The output must be the data, printed exactly as written.

AVAILABLE DATA below:

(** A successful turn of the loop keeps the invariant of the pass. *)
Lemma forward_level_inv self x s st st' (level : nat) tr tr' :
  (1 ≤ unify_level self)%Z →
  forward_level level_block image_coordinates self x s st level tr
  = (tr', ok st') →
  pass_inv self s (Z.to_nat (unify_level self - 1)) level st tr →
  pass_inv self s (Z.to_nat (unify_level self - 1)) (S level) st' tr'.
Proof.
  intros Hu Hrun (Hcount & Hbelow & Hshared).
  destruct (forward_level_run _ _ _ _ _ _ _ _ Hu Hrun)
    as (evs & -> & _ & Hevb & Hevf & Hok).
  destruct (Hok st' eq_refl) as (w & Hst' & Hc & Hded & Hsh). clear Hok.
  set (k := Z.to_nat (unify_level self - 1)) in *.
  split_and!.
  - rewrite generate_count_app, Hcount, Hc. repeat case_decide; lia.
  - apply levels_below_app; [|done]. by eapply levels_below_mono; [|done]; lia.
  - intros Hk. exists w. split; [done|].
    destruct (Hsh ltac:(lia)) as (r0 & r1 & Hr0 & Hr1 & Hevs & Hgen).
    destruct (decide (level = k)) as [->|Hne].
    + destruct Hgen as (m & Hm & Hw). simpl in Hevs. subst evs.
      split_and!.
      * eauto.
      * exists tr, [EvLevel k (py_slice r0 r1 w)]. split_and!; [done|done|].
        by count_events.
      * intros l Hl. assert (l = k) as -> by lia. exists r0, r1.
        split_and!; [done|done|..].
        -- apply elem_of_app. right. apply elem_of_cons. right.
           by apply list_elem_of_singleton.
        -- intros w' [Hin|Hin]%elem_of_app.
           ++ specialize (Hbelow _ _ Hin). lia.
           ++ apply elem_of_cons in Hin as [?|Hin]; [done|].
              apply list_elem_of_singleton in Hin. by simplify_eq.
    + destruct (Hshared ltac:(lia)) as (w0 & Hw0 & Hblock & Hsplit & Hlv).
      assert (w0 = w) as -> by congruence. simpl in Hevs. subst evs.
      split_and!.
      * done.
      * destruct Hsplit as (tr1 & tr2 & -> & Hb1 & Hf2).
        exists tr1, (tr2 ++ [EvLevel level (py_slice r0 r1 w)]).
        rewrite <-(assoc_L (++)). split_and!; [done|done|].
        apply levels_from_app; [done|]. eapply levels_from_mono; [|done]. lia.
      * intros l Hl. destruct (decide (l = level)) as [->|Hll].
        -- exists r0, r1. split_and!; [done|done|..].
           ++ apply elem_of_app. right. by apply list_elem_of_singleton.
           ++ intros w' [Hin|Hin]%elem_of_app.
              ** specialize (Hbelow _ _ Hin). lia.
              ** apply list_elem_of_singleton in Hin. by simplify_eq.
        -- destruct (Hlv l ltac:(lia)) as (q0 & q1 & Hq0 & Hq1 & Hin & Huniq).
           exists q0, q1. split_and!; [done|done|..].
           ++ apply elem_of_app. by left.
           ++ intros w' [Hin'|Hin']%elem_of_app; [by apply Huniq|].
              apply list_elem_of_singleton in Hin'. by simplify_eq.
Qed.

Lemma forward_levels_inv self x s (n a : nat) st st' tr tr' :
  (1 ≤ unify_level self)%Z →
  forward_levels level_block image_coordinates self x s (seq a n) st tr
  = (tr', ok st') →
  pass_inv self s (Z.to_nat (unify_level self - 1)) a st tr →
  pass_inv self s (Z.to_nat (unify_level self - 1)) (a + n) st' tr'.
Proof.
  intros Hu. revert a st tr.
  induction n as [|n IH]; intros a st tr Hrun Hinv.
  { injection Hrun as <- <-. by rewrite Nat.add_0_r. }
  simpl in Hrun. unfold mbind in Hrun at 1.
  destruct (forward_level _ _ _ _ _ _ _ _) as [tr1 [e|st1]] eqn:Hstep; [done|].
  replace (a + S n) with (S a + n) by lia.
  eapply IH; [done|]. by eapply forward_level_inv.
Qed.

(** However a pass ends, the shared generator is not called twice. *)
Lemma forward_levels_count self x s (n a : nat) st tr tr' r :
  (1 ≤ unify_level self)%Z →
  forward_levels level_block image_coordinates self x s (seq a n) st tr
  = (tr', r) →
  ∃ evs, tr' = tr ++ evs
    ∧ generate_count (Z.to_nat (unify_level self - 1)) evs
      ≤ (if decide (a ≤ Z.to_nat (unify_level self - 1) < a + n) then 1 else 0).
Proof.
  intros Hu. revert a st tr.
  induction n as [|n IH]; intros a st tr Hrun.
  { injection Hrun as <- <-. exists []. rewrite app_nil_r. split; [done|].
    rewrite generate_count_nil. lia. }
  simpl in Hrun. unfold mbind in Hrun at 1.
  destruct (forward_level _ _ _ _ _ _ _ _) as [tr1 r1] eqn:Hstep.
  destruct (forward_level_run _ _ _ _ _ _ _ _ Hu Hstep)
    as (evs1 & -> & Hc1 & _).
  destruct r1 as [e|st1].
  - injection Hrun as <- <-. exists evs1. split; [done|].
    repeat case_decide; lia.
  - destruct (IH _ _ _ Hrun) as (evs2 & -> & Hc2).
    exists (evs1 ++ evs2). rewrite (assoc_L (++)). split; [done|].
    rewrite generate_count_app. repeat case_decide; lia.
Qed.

End of AVAILABLE DATA.

## ANSWER BOX
(** A successful turn of the loop keeps the invariant of the pass. *)
Lemma forward_level_inv self x s st st' (level : nat) tr tr' :
  (1 ≤ unify_level self)%Z →
  forward_level level_block image_coordinates self x s st level tr
  = (tr', ok st') →
  pass_inv self s (Z.to_nat (unify_level self - 1)) level st tr →
  pass_inv self s (Z.to_nat (unify_level self - 1)) (S level) st' tr'.
Proof.
  intros Hu Hrun (Hcount & Hbelow & Hshared).
  destruct (forward_level_run _ _ _ _ _ _ _ _ Hu Hrun)
    as (evs & -> & _ & Hevb & Hevf & Hok).
  destruct (Hok st' eq_refl) as (w & Hst' & Hc & Hded & Hsh). clear Hok.
  set (k := Z.to_nat (unify_level self - 1)) in *.
  split_and!.
  - rewrite generate_count_app, Hcount, Hc. repeat case_decide; lia.
  - apply levels_below_app; [|done]. by eapply levels_below_mono; [|done]; lia.
  - intros Hk. exists w. split; [done|].
    destruct (Hsh ltac:(lia)) as (r0 & r1 & Hr0 & Hr1 & Hevs & Hgen).
    destruct (decide (level = k)) as [->|Hne].
    + destruct Hgen as (m & Hm & Hw). simpl in Hevs. subst evs.
      split_and!.
      * eauto.
      * exists tr, [EvLevel k (py_slice r0 r1 w)]. split_and!; [done|done|].
        by count_events.
      * intros l Hl. assert (l = k) as -> by lia. exists r0, r1.
        split_and!; [done|done|..].
        -- apply elem_of_app. right. apply elem_of_cons. right.
           by apply list_elem_of_singleton.
        -- intros w' [Hin|Hin]%elem_of_app.
           ++ specialize (Hbelow _ _ Hin). lia.
           ++ apply elem_of_cons in Hin as [?|Hin]; [done|].
              apply list_elem_of_singleton in Hin. by simplify_eq.
    + destruct (Hshared ltac:(lia)) as (w0 & Hw0 & Hblock & Hsplit & Hlv).
      assert (w0 = w) as -> by congruence. simpl in Hevs. subst evs.
      split_and!.
      * done.
      * destruct Hsplit as (tr1 & tr2 & -> & Hb1 & Hf2).
        exists tr1, (tr2 ++ [EvLevel level (py_slice r0 r1 w)]).
        rewrite <-(assoc_L (++)). split_and!; [done|done|].
        apply levels_from_app; [done|]. eapply levels_from_mono; [|done]. lia.
      * intros l Hl. destruct (decide (l = level)) as [->|Hll].
        -- exists r0, r1. split_and!; [done|done|..].
           ++ apply elem_of_app. right. by apply list_elem_of_singleton.
           ++ intros w' [Hin|Hin]%elem_of_app.
              ** specialize (Hbelow _ _ Hin). lia.
              ** apply list_elem_of_singleton in Hin. by simplify_eq.
        -- destruct (Hlv l ltac:(lia)) as (q0 & q1 & Hq0 & Hq1 & Hin & Huniq).
           exists q0, q1. split_and!; [done|done|..].
           ++ apply elem_of_app. by left.
           ++ intros w' [Hin'|Hin']%elem_of_app; [by apply Huniq|].
              apply list_elem_of_singleton in Hin'. by simplify_eq.
Qed.

Lemma forward_levels_inv self x s (n a : nat) st st' tr tr' :
  (1 ≤ unify_level self)%Z →
  forward_levels level_block image_coordinates self x s (seq a n) st tr
  = (tr', ok st') →
  pass_inv self s (Z.to_nat (unify_level self - 1)) a st tr →
  pass_inv self s (Z.to_nat (unify_level self - 1)) (a + n) st' tr'.
Proof.
  intros Hu. revert a st tr.
  induction n as [|n IH]; intros a st tr Hrun Hinv.
  { injection Hrun as <- <-. by rewrite Nat.add_0_r. }
  simpl in Hrun. unfold mbind in Hrun at 1.
  destruct (forward_level _ _ _ _ _ _ _ _) as [tr1 [e|st1]] eqn:Hstep; [done|].
  replace (a + S n) with (S a + n) by lia.
  eapply IH; [done|]. by eapply forward_level_inv.
Qed.

(** However a pass ends, the shared generator is not called twice. *)
Lemma forward_levels_count self x s (n a : nat) st tr tr' r :
  (1 ≤ unify_level self)%Z →
  forward_levels level_block image_coordinates self x s (seq a n) st tr
  = (tr', r) →
  ∃ evs, tr' = tr ++ evs
    ∧ generate_count (Z.to_nat (unify_level self - 1)) evs
      ≤ (if decide (a ≤ Z.to_nat (unify_level self - 1) < a + n) then 1 else 0).
Proof.
  intros Hu. revert a st tr.
  induction n as [|n IH]; intros a st tr Hrun.
  { injection Hrun as <- <-. exists []. rewrite app_nil_r. split; [done|].
    rewrite generate_count_nil. lia. }
  simpl in Hrun. unfold mbind in Hrun at 1.
  destruct (forward_level _ _ _ _ _ _ _ _) as [tr1 r1] eqn:Hstep.
  destruct (forward_level_run _ _ _ _ _ _ _ _ Hu Hstep)
    as (evs1 & -> & Hc1 & _).
  destruct r1 as [e|st1].
  - injection Hrun as <- <-. exists evs1. split; [done|].
    repeat case_decide; lia.
  - destruct (IH _ _ _ Hrun) as (evs2 & -> & Hc2).
    exists (evs1 ++ evs2). rewrite (assoc_L (++)). split; [done|].
    rewrite generate_count_app. repeat case_decide; lia.
Qed.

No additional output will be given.